→ PROBLEM DESCRIPTION
When you reach the line in the listing below that contains "- intros Hempty.", begin returning lines exactly as written, and stop after the line that contains "destruct (isValidToolCall _". Return no other lines.

== DATA FOR REVIEW

(** The function calls of the converted response are the conversions of the
    tool calls of the response handed to [convertToGeminiFormat]. *)
Lemma convertToGeminiFormat_calls (response : OllamaChatResponse) capabilities e :
  function_calls (convertToGeminiFormat JSON_parse response capabilities e).1
  = omap (fun call => (convertToolCallToFunctionCall JSON_parse call capabilities).1)
         (calls_of response).
Proof.
  unfold convertToGeminiFormat, function_calls, calls_of. simpl.
  set (converted := omap fst _).
  assert (Hconv : converted
                  = omap (fun call => (convertToolCallToFunctionCall JSON_parse call capabilities).1)
                         (or_default [] (tool_calls (message response)))).
  { symmetry. apply omap_of_images. }
  rewrite <- Hconv.
  assert (Htext : calls_in_parts (text_parts response) = []).
  { unfold text_parts. by destruct (_ && _). }
  destruct (text_parts response ++ map FunctionCallPart converted) as [|p ps] eqn:E.
  - apply app_eq_nil in E as [_ E]. by destruct converted.
  - rewrite <- E, calls_in_parts_app, Htext, calls_in_parts_function_calls. done.
Qed.

Lemma convertToolCallToFunctionCall_name call capabilities fc :
  (convertToolCallToFunctionCall JSON_parse call capabilities).1 = Some fc ->
  name fc = call_name call.
Proof.
  unfold convertToolCallToFunctionCall.
  destruct (call_arguments call) as [[]|]; simpl; try by intros [= <-].
  destruct (JSON_parse s); simpl; [by intros [= <-]|done].
Qed.

Lemma convertToGeminiFormat_stats (response : OllamaChatResponse) capabilities e :
  stats (convertToGeminiFormat JSON_parse response capabilities e).2 = stats e.
Proof. done. Qed.

Lemma hallucination_report_unknown modelName e :
  unknownToolCalls (stats (hallucination_report modelName e)) = unknownToolCalls (stats e).
Proof. unfold hallucination_report. by destruct (Nat.ltb _ _). Qed.

Lemma validateAndTranslateResponse_eq (response : OllamaChatResponse)
    modelName registeredTools :
  validateAndTranslateResponse JSON_parse response modelName registeredTools
  = let capabilities := getModelCapabilities modelName in
    match tool_calls (message response) with
    | Some calls =>
        let fv :=
          filter_valid JSON_parse calls capabilities registeredTools
            (effects_after_lookup modelName) in
        convertToGeminiFormat JSON_parse (with_tool_calls fv.1 response) capabilities
          (hallucination_report modelName
             (update_stats (set_totals (length calls) (length fv.1)) fv.2))
    | None =>
        convertToGeminiFormat JSON_parse response capabilities
          (effects_after_lookup modelName)
    end.
Proof.
  unfold validateAndTranslateResponse.
  destruct (tool_calls (message response)) as [calls|]; [|done].
  by destruct (filter_valid _ _ _ _ _).
Qed.

(** C1: every function call of the translated response bears the name of a
    function declaration of a registered tool, and the tool calls of the
    backend whose name is not registered are counted in
    [unknownToolCalls]; so with no registered tool nothing is emitted. *)
Theorem emitted_calls_are_registered (response : OllamaChatResponse)
    (modelName : string) (registeredTools : list Tool) :
  let out := validateAndTranslateResponse JSON_parse response modelName registeredTools in
  (forall fc, fc ∈ function_calls out.1 ->
     registered (name fc) registeredTools /\
     exists call, call ∈ calls_of response /\ call_name call = name fc) /\
  unknownToolCalls (stats out.2)
    = length (unknown_calls registeredTools (calls_of response)) /\
  (forall call, call ∈ unknown_calls registeredTools (calls_of response) ->
     ~ registered (call_name call) registeredTools /\
     forall fc, fc ∈ function_calls out.1 -> name fc <> call_name call) /\
  (registeredTools = [] -> function_calls out.1 = []).
Proof.
  set (out := validateAndTranslateResponse _ _ _ _).
  assert (Hemitted : forall fc, fc ∈ function_calls out.1 ->
       findRegisteredTool (name fc) registeredTools <> None /\
       exists call, call ∈ calls_of response /\ call_name call = name fc).
  { intros fc. unfold out. rewrite validateAndTranslateResponse_eq. cbv zeta.
    unfold calls_of.
    destruct (tool_calls (message response)) as [calls|] eqn:Ecalls.
    - rewrite convertToGeminiFormat_calls.
      intros (call & Hcall & Hconv)%list_elem_of_omap.
      apply convertToolCallToFunctionCall_name in Hconv.
      apply filter_valid_kept in Hcall as [Hin Hreg]. rewrite Hconv. eauto.
    - rewrite convertToGeminiFormat_calls. unfold calls_of. rewrite Ecalls.
      by intros ?%elem_of_nil. }
  assert (Hcount : unknownToolCalls (stats out.2)
                   = length (unknown_calls registeredTools (calls_of response))).
  { unfold out. rewrite validateAndTranslateResponse_eq. cbv zeta. unfold calls_of.
    destruct (tool_calls (message response)) as [calls|]; [|done].
    rewrite convertToGeminiFormat_stats, hallucination_report_unknown.
    cbn [or_default update_stats stats set_totals unknownToolCalls].
    by rewrite filter_valid_unknown. }
  cbv zeta. split; [|split; [done|split]].
  - intros fc Hfc. destruct (Hemitted fc Hfc) as [Hreg Hcall].
    split; [by apply findRegisteredTool_registered|done].
  - intros call [Hnone _]%list_elem_of_filter. split.
    + rewrite <- findRegisteredTool_registered, Hnone. intros H. by apply H.
    + intros fc Hfc Hname. destruct (Hemitted fc Hfc) as [Hreg _]. congruence.
  - intros Hempty. destruct (function_calls out.1) as [|fc fcs] eqn:E; [done|].
    destruct (Hemitted fc (list_elem_of_here fc fcs)) as [Hreg _].
    rewrite Hempty in Hreg. by destruct Hreg.
Qed.

(** Whether a call is kept does not depend on what was written before. *)
Lemma isValidToolCall_verdict call capabilities registeredTools e e' :
  (isValidToolCall JSON_parse call capabilities registeredTools e).1
  = (isValidToolCall JSON_parse call capabilities registeredTools e').1.
Proof.
  unfold isValidToolCall.
  destruct (findRegisteredTool _ _); [|done].
  unfold validateToolCallArguments.
  destruct (arguments_error _ _); [done|].
  unfold validateForModelSpecificRequirements.
  by repeat destruct (_ && _).
Qed.

Lemma filter_valid_keeps calls capabilities registeredTools e call :
  call ∈ calls ->
  (isValidToolCall JSON_parse call capabilities registeredTools initial_effects).1 = true ->
  call ∈ (filter_valid JSON_parse calls capabilities registeredTools e).1.
Proof.
  intros Hin Hvalid. revert e.
  induction calls as [|c rest IH]; intros e; [by apply elem_of_nil in Hin|].
  cbn [filter_valid].
  pose proof (isValidToolCall_verdict c capabilities registeredTools e initial_effects) as Hc.
  destruct (isValidToolCall _ c _ _ e) as [ok e1]. simpl in Hc.
  specialize (fun H => IH H e1) as IH1.
  destruct (filter_valid _ rest _ _ e1) as [kept e2]. simpl in *.
  apply elem_of_cons in Hin as [->|Hin].
  - rewrite Hc, Hvalid. left.
  - destruct ok; [right|]; by apply IH1.
Qed.

Lemma structured_arguments_valid arguments v :
  structured_arguments JSON_parse arguments v ->
  arguments_error JSON_parse arguments = None.
Proof.
  intros [(s & -> & Hs) | [-> Hobj]]; simpl.
  - by rewrite Hs.
  - by destruct v.
Qed.
Variable P : sender -> Prop.
Hypothesis P_just : forall vs, P (just vs).
Hypothesis P_just_stopped : P just_stopped.
Hypothesis P_just_error : forall e, P (just_error e).
Hypothesis P_schedule : forall s, P (schedule_sender s).
Hypothesis P_bulk : forall sched prev n f,
  P prev ->
  P (bulk_sender {| __scheduler_impl_ := sched; __previous_ := prev;
                    __size_ := n; __fun_ := f |}).

Fixpoint sender_induction (snd : sender) : P snd :=
  match snd with
  | just vs => P_just vs
  | just_stopped => P_just_stopped
  | just_error e => P_just_error e
  | schedule_sender s => P_schedule s
  | bulk_sender s =>
      match s with
      | Build_system_bulk_sender _ sched prev n f =>
          P_bulk sched prev n f (sender_induction prev)
      end
  end.

End SenderInduction.


(** ** The monad and the trace *)

Lemma record_nil w : record [] w = w.
Proof. destruct w; unfold record; simpl. by rewrite app_nil_r. Qed.


Lemma store_same p vs w : heap w !! p = Some vs -> store p vs w = w.
Proof. intros H. destruct w; unfold store; simpl in *. by rewrite insert_id. Qed.

Lemma store_record_store p vs1 vs2 evs1 evs2 w :
  store p vs2 (record evs2 (store p vs1 (record evs1 w)))
  = store p vs2 (record (evs1 ++ evs2) w).
Proof.
  unfold store, record; simpl. by rewrite insert_insert_eq, app_assoc.
Qed.

Lemma bind_returns {A B} (m : M A) (k : A -> M B) w a w' :
  m w = returns a w' -> bind m k w = k a w'.
Proof. unfold bind. by intros ->. Qed.

Lemma signals_of_app r t1 t2 :
  signals_of r (t1 ++ t2) = signals_of r t1 ++ signals_of r t2.
Proof. apply omap_app. Qed.


Lemma signals_of_invocations r f idxs vs :
  signals_of r (invocations f idxs vs) = [].
Proof.
  revert vs. induction idxs as [|i idxs IH]; intros vs; [done|]. apply IH.
Qed.


(** ** Indices and sizes *)

Lemma as_long_small z : - 2 ^ 63 <= z <= LONG_MAX -> as_long z = z.
Proof.
  unfold LONG_MAX, as_long. intros Hz. rewrite Z.mod_small; lia.
Qed.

====

→ WRITTEN REPLY
  - intros Hempty. destruct (function_calls out.1) as [|fc fcs] eqn:E; [done|].
    destruct (Hemitted fc (list_elem_of_here fc fcs)) as [Hreg _].
    rewrite Hempty in Hreg. by destruct Hreg.
Qed.

(** Whether a call is kept does not depend on what was written before. *)
Lemma isValidToolCall_verdict call capabilities registeredTools e e' :
  (isValidToolCall JSON_parse call capabilities registeredTools e).1
  = (isValidToolCall JSON_parse call capabilities registeredTools e').1.
Proof.
  unfold isValidToolCall.
  destruct (findRegisteredTool _ _); [|done].
  unfold validateToolCallArguments.
  destruct (arguments_error _ _); [done|].
  unfold validateForModelSpecificRequirements.
  by repeat destruct (_ && _).
Qed.

Lemma filter_valid_keeps calls capabilities registeredTools e call :
  call ∈ calls ->
  (isValidToolCall JSON_parse call capabilities registeredTools initial_effects).1 = true ->
  call ∈ (filter_valid JSON_parse calls capabilities registeredTools e).1.
Proof.
  intros Hin Hvalid. revert e.
  induction calls as [|c rest IH]; intros e; [by apply elem_of_nil in Hin|].
  cbn [filter_valid].
  pose proof (isValidToolCall_verdict c capabilities registeredTools e initial_effects) as Hc.
  destruct (isValidToolCall _ c _ _ e) as [ok e1]. simpl in Hc.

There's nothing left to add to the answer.